Published 28/05/2025, 11:14
JPMorgan lifts Vail Resorts stock rating to Neutral, target $167

On Wednesday, JPMorgan analyst Matthew Boss upgraded Vail Resorts (NYSE:MTN) stock rating from Underweight to Neutral, maintaining a price target of $167.00. Currently trading at $151.50, the stock sits between analyst targets ranging from $152 to $247. Boss’s assessment aligns with Vail Resorts’ financial projections, noting that the company’s expected Resort EBITDA for fiscal year 2025 is consistent with management’s forecast, which anticipates EBITDA to be in the lower half of the $841-877 million range. According to InvestingPro data, the company’s last twelve months EBITDA stands at $850.68 million.

The upgrade comes after observing Vail Resorts’ stock performance relative to market trends. Over the past 12 months, Vail Resorts’ shares have decreased by 20%, in contrast to the S&P 500’s 12% increase. This decline in stock value has led to a reassessment of the company’s risk/reward balance.

Boss’s evaluation is based on a detailed financial analysis. He projects a Resort EBITDA of $847 million for fiscal year 2025, which remains unchanged from previous estimates. For fiscal year 2026, the projection is set at $886 million, slightly below the Street’s expectation of $905 million. The price target is grounded in a valuation multiple of approximately 10 times enterprise value to EBITDA (currently at 9.9x), reflecting Vail Resorts’ anticipated top-line growth and EBITDA margin profile over the next few years, compared to the five-year average before the pandemic. The company maintains a healthy gross profit margin of 44.5% and has demonstrated consistent revenue growth with a 5-year CAGR of 5%.

The unchanged price target of $167 is supported by linear regression analysis that takes into account the company’s growth and margin profile from fiscal years 2025 to 2027. Boss suggests that there is approximately $100 of equity value per share that could be realized through idiosyncratic opportunities, such as a 250 basis point operating margin recapture based on historical valuation multiples.

In summary, JPMorgan’s upgrade to a Neutral rating reflects a view that Vail Resorts’ shares are now fairly valued, considering both the recent underperformance in the stock market and the potential for margin improvement identified by their analysis. Boss’s commentary indicates a balanced perspective on the company’s financial outlook and stock valuation. However, InvestingPro’s Fair Value analysis suggests the stock may be undervalued at current levels. Investors seeking deeper insights can access the comprehensive Pro Research Report, available exclusively to InvestingPro subscribers, which includes detailed analysis of Vail Resorts’ financial health, growth prospects, and valuation metrics.

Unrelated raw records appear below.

(* ===== verification/FileReadiness.v ===== *)
(** * Two tests for a complete upload

    The application service derives from a snapshot whether an upload can be finalized
    ([BuildProgress]); the repository tests the manifest again inside its transaction
    ([ManifestReadyForFinalize]).  The two agree on every snapshot of the tables, and the
    application service accepts every snapshot of the tables. *)
From Stdlib Require Import ZArith Lia String.
From stdpp Require Import base list numbers gmap sorting.
From S2P Require Import Prelude ByteStrings FileTypes FileApplicationService FileProgress FileWorld FileRepository FileRepositoryAdapter FileTables FileMoves FileOperations FileRules FileExample.

Local Open Scope Z_scope.

Section Manifest.
Context (s : UploadSnapshotView).
Hypothesis Hs : snapshot_typed s.
Hypothesis Hg : geometry s.

Local Abbreviation bundle := (snapshot_bundle s).
Local Abbreviation session := (bundle_session (snapshot_bundle s)).

Lemma manifest_loop_complete cs : ∀ k, 0 ≤ k → Forall (chunk_fits bundle) cs →
  Forall (λ c, chunk_status c = kStored) cs → chunk_index <$> cs = seqZ k (Z.of_nat (length cs)) →
  k + Z.of_nat (length cs) ≤ chunks_of session → ManifestLoop session k cs = true.
Proof.
  destruct Hs as (Tsz & Tch & _), Hg as (Hb & _).
  induction cs as [|c cs IH]; intros k Hk Hf Hst Hi Hle; [done|]. cbn [ManifestLoop].
  apply list.Forall_cons in Hf as [Hc Hf], Hst as [Hcs Hst]. cbn [length] in *.
  rewrite fmap_cons, seqZ_cons in Hi by lia. injection Hi as Hi Hrest.
  destruct Hc as (_ & _ & _ & _ & _ & _ & Hoff & Hsz & _).
  destruct (expected_eq bundle Hb Tsz Tch k) as [E1 E2]; [lia|]. unfold expected_offset, expected_size in *.
  rewrite Hi in *. rewrite Z.eqb_refl, Hoff, Hsz, Hcs, <- E1, <- E2, !Z.eqb_refl, bool_decide_true by done.
  cbn [negb orb]. apply IH; [lia|done|done| |lia]. rewrite Hrest. f_equal; lia.
Qed.

Lemma manifest_complete : ManifestReadyForFinalize s = true ↔
  ∀ i, 0 ≤ i < chunks_of session → stored_at_index (snapshot_chunks s) i.
Proof.
  destruct Hs as (Tsz & Tch & Tix), Hg as (Hb & Hsorted & Hf). pose proof (chunks_range _ Hb Tsz Tch) as Hr.
  unfold ManifestReadyForFinalize. pose proof Hb as (_ & _ & _ & _ & _ & Nsz & Esz & Nch).
  rewrite Esz in Nsz. rewrite (proj2 (Z.eqb_neq _ 0) Nsz), (proj2 (Z.eqb_neq _ 0) Nch), Esz, Z.eqb_refl. cbn [negb orb].
  change (1 + _ `div` _) with (chunks_of session). rewrite u64_small by (unfold is_u64 in *; lia).
  split.
  - destruct (negb _) eqn:Hn; [done|]. reflect_guards. intros Hl i Hi.
    destruct (lookup_lt_is_Some_2 (snapshot_chunks s) (Z.to_nat i) ltac:(lia)) as [c Hc].
    destruct (manifest_loop _ _ _ Hl _ _ Hc) as [E Hst]. exists c. split; [by eapply list_elem_of_lookup_2|].
    split; [lia|done].
  - intros Hall. destruct (complete_stored bundle Hb Tsz Tch (snapshot_chunks s)) as (Hd & Hst & _); [|done|].
    { unfold acceptable. split_and!; try done. eapply Forall_impl; [exact Tix|]. unfold is_u64. cbn. lia. }
    assert (Hl : Z.of_nat (length (snapshot_chunks s)) = chunks_of session).
    { rewrite <- (length_fmap chunk_index), Hd, length_seqZ. lia. }
    rewrite Hl, Z.eqb_refl. cbn [negb]. apply manifest_loop_complete; [lia|done|done| |lia]. by rewrite Hl.
Qed.

End Manifest.

(** ** Snapshots of the tables *)

Section Rows.
Context (weight : list Z → list Z) (d : Db) (owner upload : Z) (s : SessionRow) (f : FileRow).
Hypothesis Hd : db_ok weight d.
Hypothesis Hb : has_bundle d owner upload s f.

Local Abbreviation snapshot := (snapshot_rows d owner upload s f).

Lemma rows_typed : snapshot_typed snapshot.
Proof.
  destruct (bundle_ok _ _ _ _ _ _ Hd Hb) as (Hfo & _ & Hz & _ & _ & _ & Hso).
  unfold snapshot_typed, snapshot_rows. cbn. rewrite <- Hz. split_and!; [apply Hfo|apply Hso|].
  apply list.Forall_forall. intros c (row & -> & Hc)%list_elem_of_fmap.
  apply (elem_of_upload_chunks _ _ _ _ _ Hd) in Hc as (i & Hc & _).
  apply (ct_index _ (chunk_ok_typed _ _ _ _ Hd Hc)).
Qed.

Lemma rows_geometry : geometry snapshot.
Proof.
  destruct (bundle_ok _ _ _ _ _ _ Hd Hb) as (Hfo & Ho & Hz & _ & Hfi & Hui & Hso).
  pose proof (fo_id _ _ Hfo). pose proof (so_id _ _ _ Hso). destruct (fo_owner _ _ Hfo), (fo_size _ _ Hfo), (so_chunk _ _ _ Hso).
  destruct Hb as (Hs & Hown & Hf).
  split_and!.
  - unfold bundle_fits. cbn. split_and!; try done; lia.
  - pose proof (upload_chunks_sorted _ d owner upload Hd) as Hsorted. cbn [snapshot_chunks snapshot_rows].
    induction (upload_chunks d owner upload) as [|c cs IH]; [constructor|]. rewrite fmap_cons in *.
    apply StronglySorted_inv in Hsorted as [Hsorted Hall]. constructor; [by apply IH|].
    apply list.Forall_forall. intros x (c' & -> & Hc')%list_elem_of_fmap.
    by apply (proj1 (list.Forall_forall _ _) Hall (cr_index c')), list_elem_of_fmap_2.
  - apply Forall_fmap, list.Forall_forall. intros c Hc. cbn [compose].
    apply (elem_of_upload_chunks _ _ _ _ _ Hd) in Hc as (i & Hc & Hco).
    pose proof (chunk_ok_typed _ _ _ _ Hd Hc) as Ht. pose proof (ok_chunk _ _ Hd _ _ Hc) as Hok.
    destruct (co_key _ _ _ Hok) as [E1 E2]. destruct (co_session _ _ _ Hok) as (s' & Hs' & F1 & F2 & Hi & Hoff & Hsz & _).
    cbn [fst snd] in *. rewrite Hs in Hs'. injection Hs' as <-.
    unfold chunk_fits. cbn. unfold chunks_of, offset_of, size_of. cbn. unfold row_count in Hi.
    rewrite E2. split_and!; try congruence; try lia; [apply Ht|apply Ht|exact Hsz|].
    unfold chunk_state. destruct (ct_status _ Ht) as [-> | ->]; auto.
Qed.

End Rows.

(** C26: The two tests for a complete upload agree.  For every upload of well-formed
    tables the application service accepts the snapshot (never the answer that it violates
    the geometry), and says that the upload is ready exactly when the upload is open or
    being finalized and the test of the repository inside the transaction succeeds. *)
Theorem readiness_agrees weight d owner upload s f : db_ok weight d → has_bundle d owner upload s f →
  let snapshot := snapshot_rows d owner upload s f in
  ∃ p, BuildProgress snapshot = Some p ∧
       ready_to_finalize p =
         mutable_or_finalizing (bundle_file (snapshot_bundle snapshot)) (bundle_session (snapshot_bundle snapshot)) &&
         ManifestReadyForFinalize snapshot.
Proof.
  intros Hd Hb snapshot. pose proof (rows_typed weight d owner upload s f Hd Hb) as Ht.
  pose proof (rows_geometry weight d owner upload s f Hd Hb) as Hg.
  pose proof (BuildProgress_spec _ Ht) as Hp. fold snapshot in Ht, Hg, Hp.
  destruct (BuildProgress snapshot) as [p|]; [|done]. exists p. split; [done|]. destruct Hp as [_ Hp].
  apply eq_true_iff_eq. rewrite (po_ready _ _ Hp), andb_true_iff, (manifest_complete _ Ht Hg). done.
Qed.

(** Tables with one upload of one chunk, which is stored. *)
Definition one_file : FileRow :=
  MkFileRow 1 7 (str "a") (str "b") 8 (str "sha256") (replicate 64 97) None (str "local_fs")
    (Some (BuildStorageKey 1)) 1 1 [] [] None None.
Definition one_session : SessionRow := MkSessionRow 1 1 7 (str "c") (replicate 64 97) 8 262144 1 1 [] [] [] None.
Definition one_chunk : ChunkRow :=
  MkChunkRow 1 0 1 7 0 8 (str "sha256") (replicate 64 97) (BuildStoragePartKey 1 0) 2 2 [] [] None.
Definition one_upload : Db := MkDb {[1 := one_file]} {[1 := one_session]} {[(1, 0) := one_chunk]} {[7]} 2 2.

Lemma one_upload_ok : db_ok same_text one_upload.
Proof.
  split; cbn -[Z.pow]; try lia.
  - intros id f [<- <-]%lookup_singleton_Some. split; [lia|].
    split; try done; unfold is_u64; cbn -[Z.pow]; lia.
  - intros id s [<- <-]%lookup_singleton_Some. split; [lia|]. split; try done; unfold is_u64; cbn -[Z.pow]; try lia.
    exists one_file. split; [by rewrite lookup_singleton_eq|]. unfold states_ok. cbn. split_and!; try done. lia.
  - intros k c [<- <-]%lookup_singleton_Some. split; try done; try (by right).
    exists one_session. split; [apply lookup_singleton_eq|]. split_and!; try done; vm_compute; congruence.
  - by intros id id' s s' [<- _]%lookup_singleton_Some [<- _]%lookup_singleton_Some.
  - by intros id id' s s' [<- _]%lookup_singleton_Some [<- _]%lookup_singleton_Some.
  - intros id s [_ <-]%lookup_singleton_Some. cbn. lia.
Qed.

Lemma readiness_agrees_witness :
  let snapshot := snapshot_rows one_upload 7 1 one_session one_file in
  ManifestReadyForFinalize snapshot = true ∧
  ∃ p, BuildProgress snapshot = Some p ∧ ready_to_finalize p = true.
Proof.
  assert (Hb : has_bundle one_upload 7 1 one_session one_file) by (vm_compute; auto).
  destruct (readiness_agrees same_text one_upload 7 1 one_session one_file one_upload_ok Hb) as (p & Hp & Hr).
  split; [vm_compute; reflexivity|]. exists p. split; [exact Hp|]. rewrite Hr. vm_compute. reflexivity.
Defined.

In other recent news, Vail Resorts has announced a significant leadership change, with Rob Katz returning as Chief Executive Officer. This move comes as Kirsten Lynch steps down from her roles as CEO and director, although she will remain in an advisory capacity for a transitional period. The company has reaffirmed its fiscal 2025 guidance, indicating that Resort Reported EBITDA is expected to be in the lower half of the previously issued range, excluding one-time costs associated with the CEO transition. Early season pass sales are reportedly in line with trends from the April 2025 metrics release, providing some insight into the company’s financial outlook.

In analyst updates, Stifel has revised its price target for Vail Resorts stock to $183 from $217, while maintaining a Buy rating, citing concerns over financial performance despite favorable conditions. Meanwhile, BofA Securities has lowered its price target to $160 from $185, maintaining a Neutral rating, due to late-season risks and weaker than anticipated visitation data. The company reported a decline in skier visits, with season-to-date visitation down 3.6%, further influencing these revisions.

Despite these challenges, Vail Resorts remains committed to long-term growth and efficiency, supported by a $100 million resource efficiency initiative. Stifel’s recent comments from the annual investor conference highlighted positive developments in Vail Resorts’ rental service and customer satisfaction, suggesting potential for future growth. The forthcoming third-quarter earnings report is anticipated to provide further insights into the company’s financial performance and strategic direction.